══ RECORDS FOR PROCESSING

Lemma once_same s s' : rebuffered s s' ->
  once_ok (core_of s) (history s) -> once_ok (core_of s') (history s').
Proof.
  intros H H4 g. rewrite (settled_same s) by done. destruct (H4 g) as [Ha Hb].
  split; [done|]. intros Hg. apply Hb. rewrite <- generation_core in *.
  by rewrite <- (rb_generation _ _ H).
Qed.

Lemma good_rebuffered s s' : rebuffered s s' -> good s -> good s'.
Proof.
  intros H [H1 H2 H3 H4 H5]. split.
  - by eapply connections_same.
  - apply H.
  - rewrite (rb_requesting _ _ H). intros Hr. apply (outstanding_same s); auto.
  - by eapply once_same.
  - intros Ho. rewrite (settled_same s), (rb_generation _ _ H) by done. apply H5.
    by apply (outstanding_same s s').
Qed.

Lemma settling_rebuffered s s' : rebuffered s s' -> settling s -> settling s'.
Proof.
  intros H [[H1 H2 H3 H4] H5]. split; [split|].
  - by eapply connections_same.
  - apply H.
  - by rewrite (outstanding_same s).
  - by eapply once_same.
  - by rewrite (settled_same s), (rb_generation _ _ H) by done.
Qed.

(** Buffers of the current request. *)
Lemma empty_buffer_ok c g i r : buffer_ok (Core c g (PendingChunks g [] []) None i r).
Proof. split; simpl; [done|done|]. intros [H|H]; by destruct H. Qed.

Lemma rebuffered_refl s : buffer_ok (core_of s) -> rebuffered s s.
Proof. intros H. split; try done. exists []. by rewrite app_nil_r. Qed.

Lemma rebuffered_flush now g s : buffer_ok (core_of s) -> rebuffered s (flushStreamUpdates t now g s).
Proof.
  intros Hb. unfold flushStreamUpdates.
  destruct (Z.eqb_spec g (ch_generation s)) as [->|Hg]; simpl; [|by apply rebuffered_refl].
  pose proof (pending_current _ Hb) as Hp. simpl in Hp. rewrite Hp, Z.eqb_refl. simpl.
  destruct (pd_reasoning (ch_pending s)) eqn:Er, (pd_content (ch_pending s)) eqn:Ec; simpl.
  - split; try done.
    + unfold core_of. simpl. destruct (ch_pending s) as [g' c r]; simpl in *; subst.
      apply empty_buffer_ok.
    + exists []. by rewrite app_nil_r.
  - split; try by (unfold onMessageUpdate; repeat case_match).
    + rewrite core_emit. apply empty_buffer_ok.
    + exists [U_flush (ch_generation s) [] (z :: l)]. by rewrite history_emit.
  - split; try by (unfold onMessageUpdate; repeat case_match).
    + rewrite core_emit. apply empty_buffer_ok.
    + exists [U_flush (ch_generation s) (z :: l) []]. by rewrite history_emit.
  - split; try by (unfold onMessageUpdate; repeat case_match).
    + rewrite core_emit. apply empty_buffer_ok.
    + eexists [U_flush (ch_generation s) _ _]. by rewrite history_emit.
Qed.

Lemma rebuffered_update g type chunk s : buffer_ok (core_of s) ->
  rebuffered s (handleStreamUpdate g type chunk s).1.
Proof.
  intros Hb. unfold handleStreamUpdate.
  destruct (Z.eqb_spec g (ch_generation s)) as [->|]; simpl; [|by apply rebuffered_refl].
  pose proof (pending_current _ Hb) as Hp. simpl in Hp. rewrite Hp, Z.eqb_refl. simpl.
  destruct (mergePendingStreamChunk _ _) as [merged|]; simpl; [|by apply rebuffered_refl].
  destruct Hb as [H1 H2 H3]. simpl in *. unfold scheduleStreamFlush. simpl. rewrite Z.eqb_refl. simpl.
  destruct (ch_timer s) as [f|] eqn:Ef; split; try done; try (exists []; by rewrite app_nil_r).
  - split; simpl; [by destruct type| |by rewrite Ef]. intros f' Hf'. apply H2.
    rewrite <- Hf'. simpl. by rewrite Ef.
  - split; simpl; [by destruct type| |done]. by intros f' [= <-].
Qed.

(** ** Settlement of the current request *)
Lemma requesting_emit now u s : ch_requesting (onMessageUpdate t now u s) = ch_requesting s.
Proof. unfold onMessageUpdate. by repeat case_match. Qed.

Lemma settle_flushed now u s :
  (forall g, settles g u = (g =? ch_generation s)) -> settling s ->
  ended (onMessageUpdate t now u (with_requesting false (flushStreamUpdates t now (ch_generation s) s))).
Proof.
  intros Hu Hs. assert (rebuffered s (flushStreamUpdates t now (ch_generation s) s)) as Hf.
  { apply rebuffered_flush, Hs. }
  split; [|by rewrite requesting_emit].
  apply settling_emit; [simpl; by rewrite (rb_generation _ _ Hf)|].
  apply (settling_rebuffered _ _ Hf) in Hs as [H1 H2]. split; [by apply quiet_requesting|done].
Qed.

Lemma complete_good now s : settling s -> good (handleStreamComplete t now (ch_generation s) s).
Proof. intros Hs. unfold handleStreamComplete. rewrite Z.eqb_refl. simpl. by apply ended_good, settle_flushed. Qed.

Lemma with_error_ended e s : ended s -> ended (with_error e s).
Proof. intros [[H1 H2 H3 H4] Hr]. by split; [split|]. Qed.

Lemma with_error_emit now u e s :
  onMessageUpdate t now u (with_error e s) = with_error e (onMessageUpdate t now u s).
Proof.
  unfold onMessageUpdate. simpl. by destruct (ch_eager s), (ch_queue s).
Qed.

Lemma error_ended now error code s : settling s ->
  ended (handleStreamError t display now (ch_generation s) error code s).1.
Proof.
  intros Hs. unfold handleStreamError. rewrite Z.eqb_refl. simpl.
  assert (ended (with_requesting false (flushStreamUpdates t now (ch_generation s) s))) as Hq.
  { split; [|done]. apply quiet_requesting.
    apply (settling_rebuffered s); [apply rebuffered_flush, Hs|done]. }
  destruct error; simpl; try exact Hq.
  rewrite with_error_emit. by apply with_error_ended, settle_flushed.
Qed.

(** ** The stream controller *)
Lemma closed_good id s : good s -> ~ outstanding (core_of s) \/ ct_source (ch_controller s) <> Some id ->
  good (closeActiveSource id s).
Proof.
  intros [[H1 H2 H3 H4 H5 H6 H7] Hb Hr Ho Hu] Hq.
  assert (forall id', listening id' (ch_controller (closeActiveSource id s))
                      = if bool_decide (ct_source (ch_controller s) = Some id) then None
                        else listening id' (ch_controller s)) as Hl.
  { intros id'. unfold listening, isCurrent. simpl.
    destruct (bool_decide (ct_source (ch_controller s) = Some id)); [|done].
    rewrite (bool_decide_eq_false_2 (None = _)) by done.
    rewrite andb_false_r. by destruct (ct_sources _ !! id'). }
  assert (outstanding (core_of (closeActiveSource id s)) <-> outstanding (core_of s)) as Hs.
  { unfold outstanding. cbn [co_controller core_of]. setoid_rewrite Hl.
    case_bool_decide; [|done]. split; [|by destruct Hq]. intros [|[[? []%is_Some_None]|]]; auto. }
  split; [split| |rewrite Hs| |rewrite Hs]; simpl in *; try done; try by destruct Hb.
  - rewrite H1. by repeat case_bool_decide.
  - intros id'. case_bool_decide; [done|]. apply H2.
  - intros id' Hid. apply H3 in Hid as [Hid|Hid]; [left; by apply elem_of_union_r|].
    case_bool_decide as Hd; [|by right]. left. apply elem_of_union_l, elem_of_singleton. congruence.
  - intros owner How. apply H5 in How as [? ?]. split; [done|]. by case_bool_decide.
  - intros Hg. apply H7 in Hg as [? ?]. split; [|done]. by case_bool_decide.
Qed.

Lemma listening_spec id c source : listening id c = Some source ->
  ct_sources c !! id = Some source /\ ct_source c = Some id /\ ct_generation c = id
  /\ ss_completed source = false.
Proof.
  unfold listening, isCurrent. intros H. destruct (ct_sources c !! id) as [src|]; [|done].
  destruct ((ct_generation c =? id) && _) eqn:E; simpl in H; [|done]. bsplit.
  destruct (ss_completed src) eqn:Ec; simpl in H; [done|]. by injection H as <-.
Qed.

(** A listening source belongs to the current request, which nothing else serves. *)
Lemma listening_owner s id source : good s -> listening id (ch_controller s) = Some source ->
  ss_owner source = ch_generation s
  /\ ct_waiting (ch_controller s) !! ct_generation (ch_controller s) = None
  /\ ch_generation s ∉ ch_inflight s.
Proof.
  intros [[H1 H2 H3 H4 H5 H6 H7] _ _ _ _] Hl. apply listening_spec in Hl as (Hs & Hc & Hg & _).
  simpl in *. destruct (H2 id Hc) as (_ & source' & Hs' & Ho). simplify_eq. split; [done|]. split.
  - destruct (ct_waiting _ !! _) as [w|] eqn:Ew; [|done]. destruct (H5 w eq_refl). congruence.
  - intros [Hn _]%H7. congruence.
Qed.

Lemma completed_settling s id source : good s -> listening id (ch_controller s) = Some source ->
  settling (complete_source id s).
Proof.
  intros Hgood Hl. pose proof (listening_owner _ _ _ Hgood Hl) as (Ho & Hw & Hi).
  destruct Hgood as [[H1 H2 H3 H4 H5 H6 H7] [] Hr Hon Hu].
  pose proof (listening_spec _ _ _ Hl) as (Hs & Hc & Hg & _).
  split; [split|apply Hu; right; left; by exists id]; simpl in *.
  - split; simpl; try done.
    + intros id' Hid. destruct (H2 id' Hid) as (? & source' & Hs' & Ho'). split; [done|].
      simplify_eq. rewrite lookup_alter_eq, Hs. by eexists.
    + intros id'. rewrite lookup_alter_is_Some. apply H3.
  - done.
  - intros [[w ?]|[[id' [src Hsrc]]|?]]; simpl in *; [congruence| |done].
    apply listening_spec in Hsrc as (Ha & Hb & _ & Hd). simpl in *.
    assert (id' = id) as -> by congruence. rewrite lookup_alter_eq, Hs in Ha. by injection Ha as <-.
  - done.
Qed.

════
══ RECORDS FOR PROCESSING

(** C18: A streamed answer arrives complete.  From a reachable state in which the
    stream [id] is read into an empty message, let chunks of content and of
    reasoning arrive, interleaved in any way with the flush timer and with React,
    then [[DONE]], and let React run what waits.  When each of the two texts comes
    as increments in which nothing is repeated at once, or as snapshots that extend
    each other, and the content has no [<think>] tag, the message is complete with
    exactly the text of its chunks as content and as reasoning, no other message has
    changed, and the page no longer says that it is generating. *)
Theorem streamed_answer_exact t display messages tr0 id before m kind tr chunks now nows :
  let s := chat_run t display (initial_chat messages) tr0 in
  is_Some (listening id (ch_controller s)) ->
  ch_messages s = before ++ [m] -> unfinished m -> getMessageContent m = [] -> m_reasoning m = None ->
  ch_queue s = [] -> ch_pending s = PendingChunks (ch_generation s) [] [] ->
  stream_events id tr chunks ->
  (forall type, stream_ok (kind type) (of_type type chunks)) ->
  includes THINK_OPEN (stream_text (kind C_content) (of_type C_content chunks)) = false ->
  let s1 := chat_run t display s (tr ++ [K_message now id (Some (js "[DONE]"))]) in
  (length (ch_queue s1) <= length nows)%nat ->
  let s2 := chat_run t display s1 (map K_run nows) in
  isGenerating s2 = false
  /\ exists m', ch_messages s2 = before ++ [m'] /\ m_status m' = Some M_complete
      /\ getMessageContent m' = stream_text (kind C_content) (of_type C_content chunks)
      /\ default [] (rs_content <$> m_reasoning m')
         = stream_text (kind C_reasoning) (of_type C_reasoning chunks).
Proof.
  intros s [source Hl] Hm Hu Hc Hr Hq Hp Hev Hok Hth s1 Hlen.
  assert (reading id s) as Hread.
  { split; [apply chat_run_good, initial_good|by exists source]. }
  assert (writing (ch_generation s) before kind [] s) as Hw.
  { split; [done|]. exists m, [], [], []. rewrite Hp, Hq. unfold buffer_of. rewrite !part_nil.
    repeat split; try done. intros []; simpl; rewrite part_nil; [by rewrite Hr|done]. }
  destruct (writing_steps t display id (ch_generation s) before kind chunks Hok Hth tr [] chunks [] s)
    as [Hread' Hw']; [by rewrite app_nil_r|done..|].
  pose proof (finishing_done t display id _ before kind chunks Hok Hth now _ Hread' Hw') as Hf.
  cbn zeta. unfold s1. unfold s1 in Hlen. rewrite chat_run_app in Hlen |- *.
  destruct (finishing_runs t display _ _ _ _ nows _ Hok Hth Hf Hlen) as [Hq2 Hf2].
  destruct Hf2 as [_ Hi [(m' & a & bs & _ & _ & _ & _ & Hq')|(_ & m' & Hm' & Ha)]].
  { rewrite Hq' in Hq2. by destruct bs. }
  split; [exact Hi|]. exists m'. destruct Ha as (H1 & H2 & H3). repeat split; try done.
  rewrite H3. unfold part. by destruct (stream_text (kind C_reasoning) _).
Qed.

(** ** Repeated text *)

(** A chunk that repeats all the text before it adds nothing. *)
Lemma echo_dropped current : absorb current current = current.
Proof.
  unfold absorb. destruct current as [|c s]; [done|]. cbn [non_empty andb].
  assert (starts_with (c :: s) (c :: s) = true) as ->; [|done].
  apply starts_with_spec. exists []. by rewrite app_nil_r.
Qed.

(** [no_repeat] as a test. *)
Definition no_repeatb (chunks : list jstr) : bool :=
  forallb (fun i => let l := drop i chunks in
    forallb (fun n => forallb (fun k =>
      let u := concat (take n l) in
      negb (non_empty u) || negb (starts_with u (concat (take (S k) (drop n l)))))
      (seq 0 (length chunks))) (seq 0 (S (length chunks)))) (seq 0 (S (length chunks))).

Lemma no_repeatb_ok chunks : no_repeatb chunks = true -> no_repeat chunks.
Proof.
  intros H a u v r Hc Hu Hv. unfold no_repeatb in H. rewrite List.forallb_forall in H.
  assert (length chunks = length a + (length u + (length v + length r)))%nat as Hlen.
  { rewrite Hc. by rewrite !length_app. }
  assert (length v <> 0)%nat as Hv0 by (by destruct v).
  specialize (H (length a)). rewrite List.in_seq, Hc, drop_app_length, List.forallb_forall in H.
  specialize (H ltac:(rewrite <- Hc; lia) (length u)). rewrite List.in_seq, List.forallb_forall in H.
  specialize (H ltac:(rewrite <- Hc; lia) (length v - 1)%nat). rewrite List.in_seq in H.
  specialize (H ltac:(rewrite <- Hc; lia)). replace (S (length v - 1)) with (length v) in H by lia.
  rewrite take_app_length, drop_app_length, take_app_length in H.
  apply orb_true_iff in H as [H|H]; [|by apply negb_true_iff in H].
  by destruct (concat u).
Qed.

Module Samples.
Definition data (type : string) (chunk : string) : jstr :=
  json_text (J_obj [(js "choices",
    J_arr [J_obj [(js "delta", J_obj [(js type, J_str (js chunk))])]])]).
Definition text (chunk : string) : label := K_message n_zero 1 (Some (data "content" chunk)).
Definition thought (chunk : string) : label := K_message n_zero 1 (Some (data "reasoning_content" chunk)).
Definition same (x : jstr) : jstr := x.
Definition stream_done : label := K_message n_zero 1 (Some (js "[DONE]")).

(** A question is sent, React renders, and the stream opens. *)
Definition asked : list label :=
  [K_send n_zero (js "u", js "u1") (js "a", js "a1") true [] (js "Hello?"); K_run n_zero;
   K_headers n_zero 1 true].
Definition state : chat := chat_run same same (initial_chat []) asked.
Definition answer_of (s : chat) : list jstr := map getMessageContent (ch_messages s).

════

*EXERCISE BRIEF:*
Only the lines of the data holding the string "Definition" are wanted; copy each of them.

*RESULT OF THIS EXERCISE:*
Definition no_repeatb (chunks : list jstr) : bool :=
Definition data (type : string) (chunk : string) : jstr :=
Definition text (chunk : string) : label := K_message n_zero 1 (Some (data "content" chunk)).
Definition thought (chunk : string) : label := K_message n_zero 1 (Some (data "reasoning_content" chunk)).
Definition same (x : jstr) : jstr := x.
Definition stream_done : label := K_message n_zero 1 (Some (js "[DONE]")).
Definition asked : list label :=
Definition state : chat := chat_run same same (initial_chat []) asked.
Definition answer_of (s : chat) : list jstr := map getMessageContent (ch_messages s).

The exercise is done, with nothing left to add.